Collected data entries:
★ ★ ★ ★
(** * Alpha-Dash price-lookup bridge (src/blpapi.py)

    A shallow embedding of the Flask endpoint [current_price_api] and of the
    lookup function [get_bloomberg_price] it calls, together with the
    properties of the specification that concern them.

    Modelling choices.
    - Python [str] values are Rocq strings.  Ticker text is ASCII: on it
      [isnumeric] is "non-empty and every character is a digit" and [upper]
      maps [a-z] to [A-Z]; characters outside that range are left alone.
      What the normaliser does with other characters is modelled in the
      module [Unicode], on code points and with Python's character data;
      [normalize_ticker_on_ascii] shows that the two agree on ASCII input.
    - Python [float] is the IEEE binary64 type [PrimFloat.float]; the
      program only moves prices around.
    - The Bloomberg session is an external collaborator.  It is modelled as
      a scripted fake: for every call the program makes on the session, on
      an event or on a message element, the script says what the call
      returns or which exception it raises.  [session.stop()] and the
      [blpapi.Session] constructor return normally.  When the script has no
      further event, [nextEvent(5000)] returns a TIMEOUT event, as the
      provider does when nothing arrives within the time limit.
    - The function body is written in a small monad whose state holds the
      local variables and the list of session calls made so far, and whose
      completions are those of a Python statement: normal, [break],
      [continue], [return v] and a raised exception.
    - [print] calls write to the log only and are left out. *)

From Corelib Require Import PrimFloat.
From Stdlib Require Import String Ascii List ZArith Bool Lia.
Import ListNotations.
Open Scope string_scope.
★ ★ ★ ★
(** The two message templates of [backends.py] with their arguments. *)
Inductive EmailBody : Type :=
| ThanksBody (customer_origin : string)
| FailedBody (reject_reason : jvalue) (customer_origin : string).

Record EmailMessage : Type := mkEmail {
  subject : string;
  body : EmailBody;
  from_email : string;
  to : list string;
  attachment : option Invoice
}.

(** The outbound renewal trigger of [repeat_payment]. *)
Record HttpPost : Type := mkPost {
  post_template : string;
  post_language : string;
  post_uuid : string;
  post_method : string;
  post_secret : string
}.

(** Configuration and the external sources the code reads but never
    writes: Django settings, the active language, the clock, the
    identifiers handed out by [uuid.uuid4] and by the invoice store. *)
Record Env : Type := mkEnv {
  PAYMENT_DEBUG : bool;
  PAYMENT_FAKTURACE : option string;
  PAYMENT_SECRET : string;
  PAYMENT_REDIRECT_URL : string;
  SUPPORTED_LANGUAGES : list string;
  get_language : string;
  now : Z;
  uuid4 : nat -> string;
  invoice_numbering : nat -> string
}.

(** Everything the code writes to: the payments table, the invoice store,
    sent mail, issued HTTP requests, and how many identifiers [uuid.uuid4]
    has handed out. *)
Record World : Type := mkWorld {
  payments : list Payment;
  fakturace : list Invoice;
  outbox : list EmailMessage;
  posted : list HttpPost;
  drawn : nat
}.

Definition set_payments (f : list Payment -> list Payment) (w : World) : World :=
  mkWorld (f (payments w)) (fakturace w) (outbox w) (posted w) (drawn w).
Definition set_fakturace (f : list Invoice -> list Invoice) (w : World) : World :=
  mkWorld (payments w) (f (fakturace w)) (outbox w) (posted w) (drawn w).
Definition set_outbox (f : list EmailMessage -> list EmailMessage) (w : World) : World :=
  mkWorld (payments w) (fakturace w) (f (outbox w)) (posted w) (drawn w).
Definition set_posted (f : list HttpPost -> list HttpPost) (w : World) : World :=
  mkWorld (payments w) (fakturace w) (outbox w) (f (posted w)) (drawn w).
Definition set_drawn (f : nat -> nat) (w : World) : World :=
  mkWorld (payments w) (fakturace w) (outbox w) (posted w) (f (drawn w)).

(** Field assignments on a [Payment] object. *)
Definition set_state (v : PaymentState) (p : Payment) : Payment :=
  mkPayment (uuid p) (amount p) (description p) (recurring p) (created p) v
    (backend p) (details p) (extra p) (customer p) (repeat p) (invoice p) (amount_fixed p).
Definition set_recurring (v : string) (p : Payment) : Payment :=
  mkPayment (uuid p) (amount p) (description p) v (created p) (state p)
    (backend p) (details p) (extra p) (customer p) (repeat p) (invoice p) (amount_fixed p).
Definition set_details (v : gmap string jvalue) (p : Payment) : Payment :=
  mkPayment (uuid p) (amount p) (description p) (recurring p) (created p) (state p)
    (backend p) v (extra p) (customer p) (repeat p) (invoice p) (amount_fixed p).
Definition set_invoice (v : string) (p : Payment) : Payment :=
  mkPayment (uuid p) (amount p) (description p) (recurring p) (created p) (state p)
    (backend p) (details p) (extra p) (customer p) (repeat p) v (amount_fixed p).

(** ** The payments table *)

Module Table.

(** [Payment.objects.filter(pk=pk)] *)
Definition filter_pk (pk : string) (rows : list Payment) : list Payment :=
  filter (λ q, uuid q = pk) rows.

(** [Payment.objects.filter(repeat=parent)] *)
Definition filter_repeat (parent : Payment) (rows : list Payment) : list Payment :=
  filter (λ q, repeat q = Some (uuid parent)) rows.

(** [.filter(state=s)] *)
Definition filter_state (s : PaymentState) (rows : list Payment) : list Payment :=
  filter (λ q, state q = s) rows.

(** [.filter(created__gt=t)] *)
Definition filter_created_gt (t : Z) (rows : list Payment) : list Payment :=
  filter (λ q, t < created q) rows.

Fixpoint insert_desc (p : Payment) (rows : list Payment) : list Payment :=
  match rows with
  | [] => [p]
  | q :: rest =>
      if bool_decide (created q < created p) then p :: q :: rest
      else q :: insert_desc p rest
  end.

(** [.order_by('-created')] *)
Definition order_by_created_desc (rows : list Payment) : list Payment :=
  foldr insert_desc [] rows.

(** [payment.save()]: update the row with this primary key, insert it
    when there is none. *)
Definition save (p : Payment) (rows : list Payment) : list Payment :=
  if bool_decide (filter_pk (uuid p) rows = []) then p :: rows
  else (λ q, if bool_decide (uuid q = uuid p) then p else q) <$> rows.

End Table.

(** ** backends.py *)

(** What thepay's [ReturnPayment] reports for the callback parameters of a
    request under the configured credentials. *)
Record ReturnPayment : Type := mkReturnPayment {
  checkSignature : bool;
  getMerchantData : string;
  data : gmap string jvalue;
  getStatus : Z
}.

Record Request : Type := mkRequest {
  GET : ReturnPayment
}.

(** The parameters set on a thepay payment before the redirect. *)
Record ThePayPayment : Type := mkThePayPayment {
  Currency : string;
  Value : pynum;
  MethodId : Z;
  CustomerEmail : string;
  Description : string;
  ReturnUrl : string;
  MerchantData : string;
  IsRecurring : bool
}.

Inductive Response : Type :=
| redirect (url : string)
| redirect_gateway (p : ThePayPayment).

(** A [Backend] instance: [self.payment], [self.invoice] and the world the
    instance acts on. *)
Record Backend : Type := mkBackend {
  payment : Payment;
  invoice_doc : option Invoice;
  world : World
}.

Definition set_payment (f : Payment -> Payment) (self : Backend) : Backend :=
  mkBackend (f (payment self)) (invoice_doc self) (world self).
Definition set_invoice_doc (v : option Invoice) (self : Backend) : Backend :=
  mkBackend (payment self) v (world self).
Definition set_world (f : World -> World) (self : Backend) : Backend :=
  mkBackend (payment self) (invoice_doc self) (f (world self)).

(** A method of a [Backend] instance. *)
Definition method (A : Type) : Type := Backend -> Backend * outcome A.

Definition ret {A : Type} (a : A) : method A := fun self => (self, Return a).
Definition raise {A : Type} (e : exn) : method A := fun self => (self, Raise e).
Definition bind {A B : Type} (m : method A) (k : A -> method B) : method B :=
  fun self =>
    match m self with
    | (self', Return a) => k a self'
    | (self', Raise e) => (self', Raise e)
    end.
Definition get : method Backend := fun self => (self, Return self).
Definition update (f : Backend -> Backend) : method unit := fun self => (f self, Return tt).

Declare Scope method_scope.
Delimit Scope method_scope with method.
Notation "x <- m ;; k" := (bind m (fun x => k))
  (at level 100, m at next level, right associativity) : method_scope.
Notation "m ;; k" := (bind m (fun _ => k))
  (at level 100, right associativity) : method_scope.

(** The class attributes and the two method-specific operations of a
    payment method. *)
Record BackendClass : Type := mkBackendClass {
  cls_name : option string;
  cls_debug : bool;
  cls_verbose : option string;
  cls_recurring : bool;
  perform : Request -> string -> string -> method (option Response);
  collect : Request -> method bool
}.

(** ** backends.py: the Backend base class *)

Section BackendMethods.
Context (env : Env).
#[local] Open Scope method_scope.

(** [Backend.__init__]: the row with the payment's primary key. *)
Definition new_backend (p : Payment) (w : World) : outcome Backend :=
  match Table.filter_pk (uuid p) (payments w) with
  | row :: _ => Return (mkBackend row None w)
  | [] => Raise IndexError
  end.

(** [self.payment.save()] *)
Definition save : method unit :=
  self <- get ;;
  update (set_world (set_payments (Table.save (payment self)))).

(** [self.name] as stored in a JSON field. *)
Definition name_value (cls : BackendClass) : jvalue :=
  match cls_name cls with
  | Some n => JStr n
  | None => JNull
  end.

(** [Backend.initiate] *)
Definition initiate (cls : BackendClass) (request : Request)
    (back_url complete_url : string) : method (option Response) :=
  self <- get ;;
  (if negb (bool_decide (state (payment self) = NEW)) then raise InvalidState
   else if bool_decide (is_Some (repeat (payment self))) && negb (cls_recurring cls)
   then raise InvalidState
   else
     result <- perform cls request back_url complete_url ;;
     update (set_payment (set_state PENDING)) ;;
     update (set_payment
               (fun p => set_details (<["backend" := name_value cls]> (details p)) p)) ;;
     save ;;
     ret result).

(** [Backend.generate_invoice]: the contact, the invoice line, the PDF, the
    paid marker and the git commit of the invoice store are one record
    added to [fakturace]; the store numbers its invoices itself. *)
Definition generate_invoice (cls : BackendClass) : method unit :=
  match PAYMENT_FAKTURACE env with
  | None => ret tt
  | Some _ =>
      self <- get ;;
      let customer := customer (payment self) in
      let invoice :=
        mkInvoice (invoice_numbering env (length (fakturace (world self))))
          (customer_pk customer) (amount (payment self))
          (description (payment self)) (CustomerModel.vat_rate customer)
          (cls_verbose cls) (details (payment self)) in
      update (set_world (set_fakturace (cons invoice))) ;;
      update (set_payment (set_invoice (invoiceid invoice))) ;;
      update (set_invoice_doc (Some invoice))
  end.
★ ★ ★ ★
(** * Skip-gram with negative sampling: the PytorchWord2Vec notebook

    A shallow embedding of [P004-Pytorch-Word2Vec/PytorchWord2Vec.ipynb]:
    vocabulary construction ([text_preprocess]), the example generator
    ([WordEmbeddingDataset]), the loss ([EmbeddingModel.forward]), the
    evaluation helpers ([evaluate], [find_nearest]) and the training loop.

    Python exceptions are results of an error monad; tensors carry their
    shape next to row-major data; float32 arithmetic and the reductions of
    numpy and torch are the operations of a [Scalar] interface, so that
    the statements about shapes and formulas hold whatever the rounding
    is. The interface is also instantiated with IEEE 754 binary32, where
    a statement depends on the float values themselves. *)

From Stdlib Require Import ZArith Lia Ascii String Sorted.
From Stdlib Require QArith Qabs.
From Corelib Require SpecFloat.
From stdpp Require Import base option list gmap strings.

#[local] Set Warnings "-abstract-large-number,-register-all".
★ ★ ★ ★
WHAT YOU HAVE TO DO:
State how many lines in the entries hold "Corelib". Nothing should come before or after the number.

RESULT OF THE TASK:
2